Seattle took a chance on Winslow and wound up waiving him on September 1 after Winslow refused to reduce his salary. A little more than two weeks later, Winslow arrived in New England and was signed by Bill Belichick.
Belichick had actually talked about acquiring Winslow in the offseason by trading with the Bucs for the tight end. But, Belichick’s good friend, Schiano, told the Patriots coach to avoid Winslow, according to SI.com’s Peter King.
Officially, Belichick told the media Friday that he “felt it was best that we release Kellen for personal reasons.” Winslow played only a few snaps as a Patriot, catching one pass for 12 yards.
King asked in his SI.com column, “was it a physical reason Belichick agreed to let him [Winslow] go? Or was it Winslow wearing out his welcome in yet another place?”
Winslow has struggled for years with injuries since a 2005 motorcycle accident saw him tear the anterior cruciate ligament in his knee. He also suffered a broken fibula in a 2004 game as a member of the Cleveland Browns.

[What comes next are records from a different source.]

Lemma save_destroy L t r s old :
  repr L t -> stored r t s old -> chg_scope r = None -> chg_position r = None ->
  exists t', destroy r t = (Ok tt, t') /\ repr (list_destroy L s old) t'.
Proof.
  intros Hr Hst Hcs Hcp. pose proof Hst as (Hper & Hsh & Has & Hap & Hi).
  destruct (stored_pos _ _ _ _ _ Hr Hst) as [Hold _].
  assert (scope_or_own None r = Some s) as Hs by (cbn; unfold resolveScopeValue, read_scope; by rewrite Hcs, Has).
  unfold destroy, beforeDestroy. assert (read_position r = attr_position r) as -> by (unfold read_position; by rewrite Hcp).
  destruct (attr_position r) as [| |?|n|?] eqn:Hv; try discriminate Hap.
  rewrite (assert_Ok _ _ _ Hap Hold). st_run.
  rewrite (moveOutOfWay_runs L t r s old None) by done.
  rewrite (parked_shift_down L t r s old r None) by done.
  set (t2 := shift_range (-1) s (old + 1) None <$> parked (id r) s old t).
  destruct (others_removed (id r) L t t2 s old Hr Hi) as [Ho Ha].
  { intros j Hj. unfold t2. rewrite lookup_fmap. unfold parked. by rewrite lookup_insert_ne. }
  eexists. split; [done|]. intros j s' p. destruct (decide (j = id r)) as [->|Hj].
  - rewrite lookup_delete_eq. split; [done|]. intros [_ Hk]. by apply Ha in Hk.
  - rewrite lookup_delete_ne by done. by apply Ho.
Qed.

Lemma update_writes r t x s p :
  t !! id r = Some x -> default (scope_id x) (chg_scope r) = s ->
  match chg_position r with Some v => as_integer v = Some p | None => position x = p end ->
  updateRecordWithChanges r t = write_row (id r) {| scope_id := s; position := p |} t.
Proof.
  intros Hx Hs Hp. unfold updateRecordWithChanges. rewrite Hx, Hs.
  destruct (chg_position r) as [v|]; [by rewrite Hp|by rewrite Hp].
Qed.

Lemma insert_at_delete {A} (l : list A) k x : l !! k = Some x -> insert_at k x (delete k l) = l.
Proof.
  intros Hx. apply list_eq. intros n. apply option_eq. intros y.
  pose proof (lookup_lt_Some _ _ _ Hx) as Hk.
  rewrite lookup_insert_at by (rewrite length_delete by eauto; lia). split.
  - intros [[-> ->]|(k' & Hk' & ->)]; [done|]. apply lookup_delete_iff in Hk' as (k2 & Hk2 & Hne & ->).
    destruct (k2 <? k)%nat eqn:Hb; [apply Nat.ltb_lt in Hb|apply Nat.ltb_ge in Hb].
    + by replace (k2 <? k)%nat with true by (symmetry; by apply Nat.ltb_lt).
    + replace (pred k2 <? k)%nat with false by (symmetry; apply Nat.ltb_ge; lia).
      by replace (S (pred k2)) with k2 by lia.
  - intros Hy. destruct (decide (n = k)) as [->|Hn]; [left; split; congruence|]. right.
    exists (if (n <? k)%nat then n else pred n). split.
    + apply lookup_delete_iff. exists n. split_and!; done.
    + destruct (n <? k)%nat eqn:Hb; [apply Nat.ltb_lt in Hb|apply Nat.ltb_ge in Hb].
      * by replace (n <? k)%nat with true by (symmetry; by apply Nat.ltb_lt).
      * replace (pred n <? k)%nat with false by (symmetry; apply Nat.ltb_ge; lia). lia.
Qed.

Lemma list_move_same L i s old :
  L s !! Z.to_nat (old - 1) = Some i -> forall s', list_move L i s old s (Some old) s' = L s'.
Proof.
  intros Hi s'. unfold list_move, list_create, list_destroy.
  destruct (decide (s' = s)) as [->|Hs]; [|by rewrite !fn_lookup_insert_ne].
  rewrite !fn_lookup_insert. by apply insert_at_delete.
Qed.

Lemma repr_ext L L' t : (forall s, L' s = L s) -> repr L t -> repr L' t.
Proof. intros He Hr i s p. rewrite He. apply Hr. Qed.
(** The suspended functions, with the variables they need afterwards. *)
Inductive frame :=
| Activating (c id : nat)
| Rethrow (e : error)
| ClosingFirst (c : nat)
| ReapClosing (rest : list nat)
| ReapClosed
| ReapInflight
| CheckoutReaped (t : nat) (cfg : config)
| Spawning (key : string)
| CheckoutSpawned (t : nat) (key : string)
| CheckoutDone (t : nat) (key : string)
| DrainCatch
| DrainFinally (d : nat)
| DrainMatched
| DrainCapacity (w : pending_checkout)
| CapacityReaped (w : pending_checkout)
| DrainIdle (w : pending_checkout)
| IdleReaped (w : pending_checkout)
| DrainContinue
| SpawnedFor (w : pending_checkout)
| Resolving (w : pending_checkout)
| ReturnsTrue
| ReturnsNothing
| CheckinCleaned (c : nat) (id : option nat)
| CheckinDrained (c : nat)
| CheckinFailedClosed (e : error)
| CheckinFailed (e : error)
| DiscardClosed
| DiscardDrained (e : option error)
| CloseAllClosing (rest : list nat).

Definition suspended : Type := wait * list frame.

(** What became of a caller: it holds a connection, with the id its async context has and the
    reuse key it asked for; or its checkout failed; or it has given the connection back. *)
Inductive outcome := Holding (c id : nat) (key : string) | Failed (e : error) | Ended.

Record pool := Pool {
  heap : gmap nat connection;
  connections : list nat;
  connectionsInUse : gmap nat nat;
  pendingCheckouts : list pending_checkout;
  connectionsBeingSpawned : nat;
  pendingCheckoutDrainPromise : option nat;
  idleConnectionReaperTimer : option (Q * config);
  inflightConnectionCloses : list nat;
  idSeq : nat;
  now : Z;
  next_connection : nat;
  next_checkout : nat;
  next_ticket : nat;
  next_drain : nat;
  drains : gmap nat (option error);        (* the drain promises that are settled *)
  outcomes : gmap nat outcome;
  served : list pending_checkout;          (* taken from the queue by a drain, in order *)
  calls : list (config * suspended)
}.

(** ** Assignments *)

Definition set_heap h p := Pool h (connections p) (connectionsInUse p) (pendingCheckouts p) (connectionsBeingSpawned p) (pendingCheckoutDrainPromise p) (idleConnectionReaperTimer p) (inflightConnectionCloses p) (idSeq p) (now p) (next_connection p) (next_checkout p) (next_ticket p) (next_drain p) (drains p) (outcomes p) (served p) (calls p).
Definition set_connections l p := Pool (heap p) l (connectionsInUse p) (pendingCheckouts p) (connectionsBeingSpawned p) (pendingCheckoutDrainPromise p) (idleConnectionReaperTimer p) (inflightConnectionCloses p) (idSeq p) (now p) (next_connection p) (next_checkout p) (next_ticket p) (next_drain p) (drains p) (outcomes p) (served p) (calls p).
Definition set_in_use m p := Pool (heap p) (connections p) m (pendingCheckouts p) (connectionsBeingSpawned p) (pendingCheckoutDrainPromise p) (idleConnectionReaperTimer p) (inflightConnectionCloses p) (idSeq p) (now p) (next_connection p) (next_checkout p) (next_ticket p) (next_drain p) (drains p) (outcomes p) (served p) (calls p).
Definition set_pending l p := Pool (heap p) (connections p) (connectionsInUse p) l (connectionsBeingSpawned p) (pendingCheckoutDrainPromise p) (idleConnectionReaperTimer p) (inflightConnectionCloses p) (idSeq p) (now p) (next_connection p) (next_checkout p) (next_ticket p) (next_drain p) (drains p) (outcomes p) (served p) (calls p).
Definition set_spawned n p := Pool (heap p) (connections p) (connectionsInUse p) (pendingCheckouts p) n (pendingCheckoutDrainPromise p) (idleConnectionReaperTimer p) (inflightConnectionCloses p) (idSeq p) (now p) (next_connection p) (next_checkout p) (next_ticket p) (next_drain p) (drains p) (outcomes p) (served p) (calls p).
Definition set_drain d n p := Pool (heap p) (connections p) (connectionsInUse p) (pendingCheckouts p) (connectionsBeingSpawned p) d (idleConnectionReaperTimer p) (inflightConnectionCloses p) (idSeq p) (now p) (next_connection p) (next_checkout p) (next_ticket p) n (drains p) (outcomes p) (served p) (calls p).
Definition set_timer t p := Pool (heap p) (connections p) (connectionsInUse p) (pendingCheckouts p) (connectionsBeingSpawned p) (pendingCheckoutDrainPromise p) t (inflightConnectionCloses p) (idSeq p) (now p) (next_connection p) (next_checkout p) (next_ticket p) (next_drain p) (drains p) (outcomes p) (served p) (calls p).
Definition set_inflight l p := Pool (heap p) (connections p) (connectionsInUse p) (pendingCheckouts p) (connectionsBeingSpawned p) (pendingCheckoutDrainPromise p) (idleConnectionReaperTimer p) l (idSeq p) (now p) (next_connection p) (next_checkout p) (next_ticket p) (next_drain p) (drains p) (outcomes p) (served p) (calls p).
Definition set_idSeq n p := Pool (heap p) (connections p) (connectionsInUse p) (pendingCheckouts p) (connectionsBeingSpawned p) (pendingCheckoutDrainPromise p) (idleConnectionReaperTimer p) (inflightConnectionCloses p) n (now p) (next_connection p) (next_checkout p) (next_ticket p) (next_drain p) (drains p) (outcomes p) (served p) (calls p).
Definition set_now n p := Pool (heap p) (connections p) (connectionsInUse p) (pendingCheckouts p) (connectionsBeingSpawned p) (pendingCheckoutDrainPromise p) (idleConnectionReaperTimer p) (inflightConnectionCloses p) (idSeq p) n (next_connection p) (next_checkout p) (next_ticket p) (next_drain p) (drains p) (outcomes p) (served p) (calls p).
Definition set_next c w t p := Pool (heap p) (connections p) (connectionsInUse p) (pendingCheckouts p) (connectionsBeingSpawned p) (pendingCheckoutDrainPromise p) (idleConnectionReaperTimer p) (inflightConnectionCloses p) (idSeq p) (now p) c w t (next_drain p) (drains p) (outcomes p) (served p) (calls p).
Definition set_drains m p := Pool (heap p) (connections p) (connectionsInUse p) (pendingCheckouts p) (connectionsBeingSpawned p) (pendingCheckoutDrainPromise p) (idleConnectionReaperTimer p) (inflightConnectionCloses p) (idSeq p) (now p) (next_connection p) (next_checkout p) (next_ticket p) (next_drain p) m (outcomes p) (served p) (calls p).
Definition set_outcomes m p := Pool (heap p) (connections p) (connectionsInUse p) (pendingCheckouts p) (connectionsBeingSpawned p) (pendingCheckoutDrainPromise p) (idleConnectionReaperTimer p) (inflightConnectionCloses p) (idSeq p) (now p) (next_connection p) (next_checkout p) (next_ticket p) (next_drain p) (drains p) m (served p) (calls p).
Definition set_served l p := Pool (heap p) (connections p) (connectionsInUse p) (pendingCheckouts p) (connectionsBeingSpawned p) (pendingCheckoutDrainPromise p) (idleConnectionReaperTimer p) (inflightConnectionCloses p) (idSeq p) (now p) (next_connection p) (next_checkout p) (next_ticket p) (next_drain p) (drains p) (outcomes p) l (calls p).
Definition set_calls l p := Pool (heap p) (connections p) (connectionsInUse p) (pendingCheckouts p) (connectionsBeingSpawned p) (pendingCheckoutDrainPromise p) (idleConnectionReaperTimer p) (inflightConnectionCloses p) (idSeq p) (now p) (next_connection p) (next_checkout p) (next_ticket p) (next_drain p) (drains p) (outcomes p) (served p) l.

Definition on_connection (c : nat) (f : connection -> connection) (p : pool) : pool :=
  set_heap (alter f c (heap p)) p.

Definition with_key key k := Build_connection (Some key) (id_seq k) (closed_connection k) (transactions_count k) (checked_in_at k) (close_promise k).
Definition with_id id k := Build_connection (reuse_key k) id (closed_connection k) (transactions_count k) (checked_in_at k) (close_promise k).
Definition with_transactions n k := Build_connection (reuse_key k) (id_seq k) (closed_connection k) n (checked_in_at k) (close_promise k).
Definition with_checked_in t k := Build_connection (reuse_key k) (id_seq k) (closed_connection k) (transactions_count k) t (close_promise k).
Definition with_close s k := Build_connection (reuse_key k) (id_seq k) true (transactions_count k) (checked_in_at k) (Some s).

(** ** Asynchronous computations *)

Definition computation : Type := pool -> pool * suspended.

Definition returns (r : result error value) : computation := fun p => (p, (Settled r, [])).

(** [await m], and then the frame. *)
Definition await_then (m : computation) (f : frame) : computation := fun p =>
  let '(p, (w, fs)) := m p in (p, (w, fs ++ [f])).

Definition ok : computation := returns (Ok Undefined).

(** ** Reading the pool *)

Definition connection_at (c : nat) (p : pool) : option connection := heap p !! c.

Definition connectionHasOpenTransaction (p : pool) (c : nat) : bool :=
  match heap p !! c with Some k => bool_decide (0 < transactions_count k)%nat | None => false end.

Definition connectionMatchesReuseKey (p : pool) (key : string) (c : nat) : bool :=
  match heap p !! c with Some k => bool_decide (reuse_key k = Some key) | None => false end.

Definition connectionIsClosed (p : pool) (c : nat) : bool :=
  match heap p !! c with Some k => closed_connection k | None => false end.

Definition Qltb (a b : Q) : bool := negb (Qle_bool b a).

Definition validMaxConnections (v : scalar) : option Q :=
  match v with JsNumber (Fin q) => if Qle_bool 1 q then Some q else None | _ => None end.

(** [validIdleTimeoutMillis] and [validCheckoutTimeoutMillis] *)
Definition validTimeoutMillis (v : scalar) : option Q :=
  match v with JsNumber (Fin q) => if Qle_bool 0 q then Some q else None | _ => None end.

Definition DEFAULT_MAX_CONNECTIONS : Q := 10.
Definition DEFAULT_IDLE_TIMEOUT_MILLIS : Q := 5000.
Definition DEFAULT_CHECKOUT_TIMEOUT_MILLIS : Q := 10000.

Definition maxConnections (cfg : config) : option Q :=
  match pool_max cfg with JsNull => None | v => Some (default DEFAULT_MAX_CONNECTIONS (validMaxConnections v)) end.

Definition idleTimeoutMillis (cfg : config) : option Q :=
  match pool_idleTimeoutMillis cfg with
  | JsNull => None
  | v => Some (default DEFAULT_IDLE_TIMEOUT_MILLIS (validTimeoutMillis v))
  end.

Definition checkoutTimeoutMillis (cfg : config) : option Q :=
  match pool_checkoutTimeoutMillis cfg with
  | JsNull => None
  | v => Some (default DEFAULT_CHECKOUT_TIMEOUT_MILLIS (validTimeoutMillis v))
  end.

(** [Object.values(this.connectionsInUse)]: by ascending id. *)
Definition in_use_values (p : pool) : list nat :=
  omap (fun id => connectionsInUse p !! id) (seq 0 (idSeq p)).

Definition liveConnectionCount (p : pool) : nat :=
  (size (list_to_set (connections p ++ in_use_values p) : gset nat) + connectionsBeingSpawned p)%nat.

Definition canSpawnConnection (cfg : config) (p : pool) : bool :=
  match maxConnections cfg with
  | None => true
  | Some m => Qltb (inject_Z (Z.of_nat (liveConnectionCount p))) m
  end.

(** ** Taking idle connections *)

Definition idle_for (p : pool) (key : string) (includeOpenTransactions : bool) (c : nat) : bool :=
  (includeOpenTransactions || negb (connectionHasOpenTransaction p c)) && connectionMatchesReuseKey p key c.

(** The first element the test accepts, and the list without it. *)
Fixpoint take_first {A} (test : A -> bool) (l : list A) : option (A * list A) :=
  match l with
  | [] => None
  | x :: l =>
      if test x then Some (x, l)
      else match take_first test l with Some (y, l') => Some (y, x :: l') | None => None end
  end.

Definition takeIdleConnectionForReuseKey (key : string) (includeOpenTransactions : bool) (p : pool) : option (nat * pool) :=
  match take_first (idle_for p key includeOpenTransactions) (connections p) with
  | Some (c, rest) => Some (c, set_connections rest p)
  | None => None
  end.

Definition findIdleConnectionForReuseKey (key : string) (p : pool) : option nat :=
  List.find (idle_for p key false) (connections p).

(** ** Closing *)

Definition closeConnection (c : nat) : computation := fun p =>
  match connection_at c p with
  | None => (p, (Settled (Throw TypeErrorUndefined), []))
  | Some k =>
      match close_promise k with
      | Some _ => (p, (ClosePromise c, []))
      | None =>
          (set_inflight (inflightConnectionCloses p ++ [c])
             (on_connection c (fun k => with_close None (with_checked_in None k)) p),
           (ClosePromise c, [ClosingFirst c]))
      end
  end.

He’s had microfracture surgery on his knee in the past and suffered a staph infection while a member of the Browns. In the past, Winslow has said he plays with pain in his knees most of the time.
Still, when healthy, he was one of the more productive tight ends in football during his brief career. Since 2006, he’s averaged 72 catches and just less than 800 receiving yards per season.
The biggest questions Winslow faces now are that after his rough start to 2012, does he still have the passion and the health to continue playing in the NFL; and if he does, will another team take a chance on him this season?